PROBLEM TO SOLVE: Search the data for the word "intros" and copy every line where it occurs.

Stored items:

◇ ◇ ◇ ◇

Lemma primary_frame a fields w out w' :
  primary E a fields w = (out, w') →
  schema_value w' = schema_value w ∧ schema_ts w' = schema_ts w
  ∧ results_cache w' = results_cache w ∧ clock_reads w' = clock_reads w
  ∧ (length (requests w') ≤ length (requests w) + 2)%nat
  ∧ ∀ res, out = Ok res →
           sr_fields res = fields
           ∧ ∃ rq, last (requests w') = Some rq ∧ rq_url rq = sr_url res.
Proof.
  unfold primary. destruct (PREFER_EXPLORE (cfg E));
    [apply run_explore_frame | apply run_records_v1_frame].
Qed.

Lemma secondary_frame a fields w out w' :
  secondary E a fields w = (out, w') →
  schema_value w' = schema_value w ∧ schema_ts w' = schema_ts w
  ∧ results_cache w' = results_cache w ∧ clock_reads w' = clock_reads w
  ∧ (length (requests w') ≤ length (requests w) + 2)%nat
  ∧ ∀ res, out = Ok res →
           sr_fields res = fields
           ∧ ∃ rq, last (requests w') = Some rq ∧ rq_url rq = sr_url res.
Proof.
  unfold secondary. destruct (PREFER_EXPLORE (cfg E));
    [apply run_records_v1_frame | apply run_explore_frame].
Qed.

(** [fetch_dataset_schema] leaves the result cache alone and sends at most
    two requests; the schema it returns is the one the cache then holds. *)
Lemma fetch_dataset_schema_frame force w out w' :
  fetch_dataset_schema E force w = (out, w') →
  results_cache w' = results_cache w
  ∧ (length (requests w') ≤ length (requests w) + 2)%nat
  ∧ ∀ schema, out = Ok schema → schema_value w' = schema.
Proof.
  intros H. destruct (schema_cache_serves E force w) eqn:Hs.
  - rewrite (fetch_dataset_schema_cached _ _ _ Hs) in H. inversion H; subst.
    cbn. split; [reflexivity | split; [lia |]]. intros schema Heq. now inversion Heq.
  - rewrite (fetch_dataset_schema_fetches _ _ _ Hs) in H.
    destruct (_http_get_json E (schema_url E) (tick w)) as [[j | e] w1] eqn:Hget;
      destruct (http_get_json_frame _ _ _ _ _ Hget) as (_ & _ & Hrc & _);
      destruct (http_get_json_trace _ _ _ _ Hget) as (_ & Hlen);
      inversion H; subst; cbn in *; (split; [| split]); auto.
    + intros schema Heq. now inversion Heq.
    + intros schema Heq. discriminate Heq.
Qed.

(** The course of [perform_search]: the schema step fails; or the lookup
    hits; or the lookup misses and the dialects are called. *)
Lemma perform_search_cases a w0 out wf :
  perform_search E a w0 = (out, wf) →
  (∃ e, fetch_dataset_schema E false w0 = (Raise e, wf) ∧ out = Raise e)
  ∨ ∃ schema w1,
      fetch_dataset_schema E false w0 = (Ok schema, w1)
      ∧ ((∃ hit, _cache_get E (cache_key E a (resolve_fields schema)) w1
                 = (Ok (Some hit), wf) ∧ out = Ok hit)
         ∨ ∃ w2, _cache_get E (cache_key E a (resolve_fields schema)) w1 = (Ok None, w2)
                 ∧ dialect_outcome E a (resolve_fields schema)
                     (cache_key E a (resolve_fields schema)) w2 out wf).
Proof.
  unfold perform_search, bind. intros H.
  destruct (fetch_dataset_schema E false w0) as [[schema | e] w1] eqn:Hfetch.
  - right. exists schema, w1. split; [reflexivity |].
    set (fields := resolve_fields schema) in *.
    set (key := cache_key E a fields) in *.
    destruct (_cache_get E key w1) as [outg w2] eqn:Hget.
    destruct (cache_get_cases _ _ _ _ _ Hget)
      as [(_ & -> & ->) | [(entry & _ & _ & -> & ->) | (entry & _ & _ & -> & Hw2)]].
    + right. exists w1. split; [reflexivity |].
      unfold dialect_outcome, primary, secondary, falls_back.
      destruct (PREFER_EXPLORE (cfg E)); cbv beta iota in H;
        unfold try_catch in H; rewrite cached_call_eq in H.
      * destruct (run_explore E a fields w1) as [[res | e] w3].
        -- exists (Ok res), w3. split; [reflexivity |]. inversion H; subst. now split.
        -- exists (Raise e), w3. split; [reflexivity |].
           destruct e as [code | | | | |]; cbn [explore_failure_falls_back];
             try (rewrite cached_call_eq in H;
                  destruct (run_records_v1 E a fields w3) as [[res | e2] w4];
                  [exists (Ok res), w4 | exists (Raise e2), w4];
                  (split; [reflexivity | inversion H; subst; now split]));
             try (inversion H; subst; now split).
           destruct ((400 <=? code)%Z && (code <=? 499)%Z).
           ++ rewrite cached_call_eq in H.
              destruct (run_records_v1 E a fields w3) as [[res | e2] w4];
                [exists (Ok res), w4 | exists (Raise e2), w4];
                (split; [reflexivity | inversion H; subst; now split]).
           ++ inversion H; subst. now split.
      * destruct (run_records_v1 E a fields w1) as [[res | e] w3].
        -- exists (Ok res), w3. split; [reflexivity |]. inversion H; subst. now split.
        -- exists (Raise e), w3. split; [reflexivity |].
           destruct e as [code | | | | |]; cbn [records_v1_failure_falls_back];
             try (rewrite cached_call_eq in H;
                  destruct (run_explore E a fields w3) as [[res | e2] w4];
                  [exists (Ok res), w4 | exists (Raise e2), w4];
                  (split; [reflexivity | inversion H; subst; now split]));
             try (inversion H; subst; now split).
    + left. exists (ce_value entry). inversion H; subst. now split.
    + right. exists w2. split; [reflexivity |].
      unfold dialect_outcome, primary, secondary, falls_back.
      destruct (PREFER_EXPLORE (cfg E)); cbv beta iota in H;
        unfold try_catch in H; rewrite cached_call_eq in H.
      * destruct (run_explore E a fields w2) as [[res | e] w3].
        -- exists (Ok res), w3. split; [reflexivity |]. inversion H; subst. now split.
        -- exists (Raise e), w3. split; [reflexivity |].
           destruct e as [code | | | | |]; cbn [explore_failure_falls_back];
             try (rewrite cached_call_eq in H;
                  destruct (run_records_v1 E a fields w3) as [[res | e2] w4];
                  [exists (Ok res), w4 | exists (Raise e2), w4];
                  (split; [reflexivity | inversion H; subst; now split]));
             try (inversion H; subst; now split).
           destruct ((400 <=? code)%Z && (code <=? 499)%Z).
           ++ rewrite cached_call_eq in H.
              destruct (run_records_v1 E a fields w3) as [[res | e2] w4];
                [exists (Ok res), w4 | exists (Raise e2), w4];
                (split; [reflexivity | inversion H; subst; now split]).
           ++ inversion H; subst. now split.
      * destruct (run_records_v1 E a fields w2) as [[res | e] w3].
        -- exists (Ok res), w3. split; [reflexivity |]. inversion H; subst. now split.
        -- exists (Raise e), w3. split; [reflexivity |].
           destruct e as [code | | | | |]; cbn [records_v1_failure_falls_back];
             try (rewrite cached_call_eq in H;
                  destruct (run_explore E a fields w3) as [[res | e2] w4];
                  [exists (Ok res), w4 | exists (Raise e2), w4];
                  (split; [reflexivity | inversion H; subst; now split]));
             try (inversion H; subst; now split).
  - left. exists e. inversion H; subst. now split.
Qed.

End OrchestratorProperties2.

Section OrchestratorProperties3.

Variable E : env.

Lemma no_new_entry_same w w' : results_cache w' = results_cache w → no_new_entry w w'.
Proof. intros Heq k entry. now rewrite Heq. Qed.

Lemma no_new_entry_trans w1 w2 w3 :
  no_new_entry w1 w2 → no_new_entry w2 w3 → no_new_entry w1 w3.
Proof. unfold no_new_entry. eauto. Qed.

Lemma cache_get_frame key w out w' :
  _cache_get E key w = (out, w') →
  no_new_entry w w' ∧ schema_value w' = schema_value w ∧ schema_ts w' = schema_ts w.
Proof.
  intros H.
  destruct (cache_get_cases _ _ _ _ _ H)
    as [(_ & _ & ->) | [(entry & _ & _ & _ & ->) | (entry & _ & _ & _ & ->)]];
    (split; [| split; reflexivity]).
  - now apply no_new_entry_same.
  - now apply no_new_entry_same.
  - intros k e. cbn [results_cache set_results tick].
    rewrite lookup_delete_Some. now intros [_ ?].
Qed.

(** X6. A call of [perform_search] that raises stores nothing: every
    entry of the result cache afterwards was there before. *)
Theorem perform_search_failure_stores_nothing
    (a : search_args) (w0 wf : world) (e : exn) :
  perform_search E a w0 = (Raise e, wf) → no_new_entry w0 wf.
Proof.
  intros H.
  destruct (perform_search_cases _ _ _ _ _ H)
    as [(e0 & Hfetch & _) | (schema & w1 & Hfetch & Hrest)];
    destruct (fetch_dataset_schema_frame _ _ _ _ _ Hfetch) as (Hrc & _ & _).
  - now apply no_new_entry_same.
  - destruct Hrest as [(hit & _ & Hout) | (w2 & Hget & r & w3 & Hprim & Hr)];
      [discriminate Hout |].
    apply (no_new_entry_trans _ w1); [now apply no_new_entry_same |].
    apply (no_new_entry_trans _ w2); [apply (cache_get_frame _ _ _ _ Hget) |].
    destruct (primary_frame _ _ _ _ _ _ Hprim) as (_ & _ & Hrc3 & _).
    destruct r as [res | e1]; [destruct Hr as [Hout _]; discriminate Hout |].
    destruct (falls_back E e1).
    + destruct Hr as (r2 & w4 & Hsec & Hr2).
      destruct (secondary_frame _ _ _ _ _ _ Hsec) as (_ & _ & Hrc4 & _).
      destruct r2 as [res | e2]; [destruct Hr2 as [Hout _]; discriminate Hout |].
      destruct Hr2 as [_ ->]. apply no_new_entry_same. congruence.
    + destruct Hr as [_ ->]. now apply no_new_entry_same.
Qed.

◇ ◇ ◇ ◇

OUTPUT OF THE EXERCISE:
  intros H. destruct (schema_cache_serves E force w) eqn:Hs.
    cbn. split; [reflexivity | split; [lia |]]. intros schema Heq. now inversion Heq.
    + intros schema Heq. now inversion Heq.
    + intros schema Heq. discriminate Heq.
  unfold perform_search, bind. intros H.
Proof. intros Heq k entry. now rewrite Heq. Qed.
  intros H.
  - intros k e. cbn [results_cache set_results tick].
    rewrite lookup_delete_Some. now intros [_ ?].
  intros H.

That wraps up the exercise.